§ REQUIRED ACTION
For each line of the data below that holds "eexists", copy the line.

[Start of Attachment]

Lemma held_ids_ends fuel index held attached :
  (length held + unheld attached (map_to_list index) <= fuel)%nat → is_Some (held_ids fuel index held attached).
Proof.
  revert held attached. induction fuel as [|fuel IH]; intros [|i held] attached Hf; simpl in *; try (by eexists); [lia|].
  case_decide as Hi; [apply IH; lia|]. apply IH.
  pose proof (unheld_visit attached i (map_to_list index) ltac:(apply NoDup_fst_map_to_list) Hi) as Hu.
  rewrite children_sum in Hu. rewrite length_app, length_rev. unfold children_in in Hu. lia.
Qed.
Lemma unheld_empty (l : list (Uuid * Node Slot)) :
  unheld ∅ l = sum_list_with (λ e : Uuid * Node Slot, length (default [] (n_children e.2))) l.
Proof.
  unfold unheld. induction l as [|e l IH]; [done|]. cbn [sum_list_with]. rewrite IH.
  by rewrite decide_False by set_solver.
Qed.
Lemma held_ids_start (index : gmap Uuid (Node Slot)) held : (length held <= 1)%nat → is_Some (held_ids (enough_held index) index held ∅).
Proof. intros Hh. apply held_ids_ends. rewrite unheld_empty. unfold enough_held. lia. Qed.
Lemma held_ids_sound fuel index held attached res (R : Uuid → Prop) :
  held_ids fuel index held attached = Some res →
  (∀ i, i ∈ attached → R i) → (∀ i, i ∈ held → R i) → (∀ i c, R i → c ∈ children_in index i → R c) →
  ∀ i, i ∈ res → R i.
Proof.
  revert held attached. induction fuel as [|fuel IH]; intros [|i held] attached Hr Ha Hh Hc; simpl in Hr; simplify_eq; try done.
  case_decide as Hi; [apply (IH _ _ Hr); set_solver|]. apply (IH _ _ Hr); [| |done].
  - intros j [->%elem_of_singleton|]%elem_of_union; [apply Hh; by left|by apply Ha].
  - intros j [Hj|]%elem_of_app; [|apply Hh; by right]. rewrite elem_of_rev in Hj. apply (Hc i); [apply Hh; by left|exact Hj].
Qed.
Lemma held_ids_complete fuel index held attached res :
  held_ids fuel index held attached = Some res →
  (∀ i c, i ∈ attached → c ∈ children_in index i → c ∈ attached ∨ c ∈ held) →
  (∀ i, i ∈ attached ∨ i ∈ held → i ∈ res) ∧ (∀ i c, i ∈ res → c ∈ children_in index i → c ∈ res).
Proof.
  revert held attached. induction fuel as [|fuel IH]; intros [|i held] attached Hr Hc; simpl in Hr; simplify_eq.
  1, 2: (split; [intros j [|H]; [done|inversion H]|]; intros j c Hj Hjc; destruct (Hc j c Hj Hjc) as [|H]; [done|inversion H]).
  case_decide as Hi.
  - destruct (IH _ _ Hr) as [H1 H2]; [|split; [intros j Hj|done]; apply H1; destruct Hj as [|[->|]%elem_of_cons]; auto].
    intros j c Hj Hjc. destruct (Hc j c Hj Hjc) as [|[->|]%elem_of_cons]; auto.
  - destruct (IH _ _ Hr) as [H1 H2].
    + intros j c [->%elem_of_singleton|Hj]%elem_of_union Hjc.
      * right. apply elem_of_app. left. rewrite elem_of_rev. exact Hjc.
      * destruct (Hc j c Hj Hjc) as [|[->|]%elem_of_cons]; [set_solver..|].
        right. apply elem_of_app. by right.
    + split; [intros j Hj|done]. apply H1. destruct Hj as [|[->|]%elem_of_cons]; [set_solver..|]. right. apply elem_of_app. by right.
Qed.
Lemma held_ids_spec (index : gmap Uuid (Node Slot)) root : ∃ attached,
  held_ids (enough_held index) index [root] ∅ = Some attached ∧ ∀ i, i ∈ attached ↔ holds index root i.
Proof.
  destruct (held_ids_start index [root]) as [attached Ha]; [simpl; lia|]. exists attached. split; [done|].
  intros i. split.
  - revert i. apply (held_ids_sound _ _ _ _ _ _ Ha); [set_solver| |].
    + intros i ->%list_elem_of_singleton. constructor.
    + intros i c Hi Hc. unfold children_in in Hc. destruct (index !! i) as [n|] eqn:Hn; [|inversion Hc].
      by eapply holds_child.
  - destruct (held_ids_complete _ _ _ _ _ Ha) as [H1 H2]; [set_solver|]. intros Hi. induction Hi as [|i n c Hi IH Hn Hc].
    + apply H1. right. by apply list_elem_of_singleton.
    + apply (H2 i); [done|]. unfold children_in. by rewrite Hn.
Qed.

(** ** Setting an argument up *)
Definition setup_as (e : Expression Slot) s s' (c : Cell) : Prop :=
  match selected_source e with
  | Expression.Value v => ∃ l, c = Local l ∧ heap (ld_world s') !! l = Some (Some v)
  | Expression.Uuid u => ∃ l, c = Local l ∧ heap (ld_world s') !! l = Some (Some (uuid_value u))
  | Expression.Variable_ c' => c = c'
  | Expression.VariableId i => ld_variables s' !! i = Some c
  | Expression.NodeArgument other => ld_cells s !! other = Some c
  | Expression.Call _ => ∃ l, c = Local l ∧ heap (ld_world s') !! l = Some None
  | Expression.Select _ _ => False
  end.
Definition with_cells (f : gmap NodeParameterId Cell → gmap NodeParameterId Cell) s s' : Prop :=
  adds s s' ∧ ld_cells s' = f (ld_cells s) ∧ ld_bindings s' = ld_bindings s ∧ ld_fed s' = ld_fed s.

Lemma setup_run p e s :
  match setup_node_parameter_variable resolver names p e s with
  | Some (Ok c, s') => waits (ld_cells s) e = false ∧ with_cells (<[p := c]>) s s' ∧ setup_as e s s' c
  | Some (Err _, _) => waits (ld_cells s) e = true
  | None => False
  end.
Proof.
  assert (∀ (m : L Cell) (P : Cell → Load → Prop), runs_aside m P →
    ∃ c s', (variable ← m; _ ← insert_cell p variable; mret variable) s = Some (Ok c, s')
            ∧ with_cells (<[p := c]>) s s'
            ∧ ∃ s1, ld_world s' = ld_world s1 ∧ ld_variables s' = ld_variables s1 ∧ P c s1) as Haside.
  { intros m P Hm. destruct (Hm s) as (c & s1 & Hc & (Ha & Hce & Hb & Hf) & HP).
    rewrite bind_run, Hc. eexists c, _. split; [reflexivity|]. split; [|by exists s1].
    split; [done|]. simpl. by rewrite Hce. }
  unfold setup_as, waits.
  induction e as [v|u|c0|i|other|e IH path|call]; cbn [setup_node_parameter_variable read_argument selected_source].
  - destruct (Haside _ _ (fresh_aside (Some v))) as (c & s' & -> & Hw & s1 & -> & _ & HP). done.
  - destruct (Haside _ _ (fresh_aside (Some (uuid_value u)))) as (c & s' & -> & Hw & s1 & -> & _ & HP). done.
  - destruct (Haside (mret c0) (λ c _, c = c0) ltac:(by apply aside_ret)) as (c & s' & -> & Hw & s1 & _ & _ & HP). done.
  - destruct (Haside _ _ (variable_cell_aside i)) as (c & s' & -> & Hw & s1 & _ & -> & HP). done.
  - rewrite bind_run. unfold t_gets, t_ok_or. rewrite bind_run. destruct (ld_cells s !! other) as [c|] eqn:Hc; simpl.
    + split; [done|]. split; [|done]. done.
    + done.
  - rewrite bind_run. destruct (setup_node_parameter_variable resolver names p e s) as [[[c|err] s1]|]; try done.
    destruct IH as (Hwt & (Ha & Hc & Hb & Hf) & Hs). split; [done|]. split.
    + split; [exact Ha|]. simpl. by rewrite Hc, insert_insert_eq.
    + simpl. exact Hs.
  - destruct (Haside (_ ← bind_call resolver names call; fresh_cell None) _
      (aside_then _ _ _ _ (bind_call_aside call) (λ _, fresh_aside None))) as (c & s' & -> & Hw & s1 & -> & _ & HP). done.
Qed.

[End of Attachment]

§ RESULT
  revert held attached. induction fuel as [|fuel IH]; intros [|i held] attached Hf; simpl in *; try (by eexists); [lia|].
    rewrite bind_run, Hc. eexists c, _. split; [reflexivity|]. split; [|by exists s1].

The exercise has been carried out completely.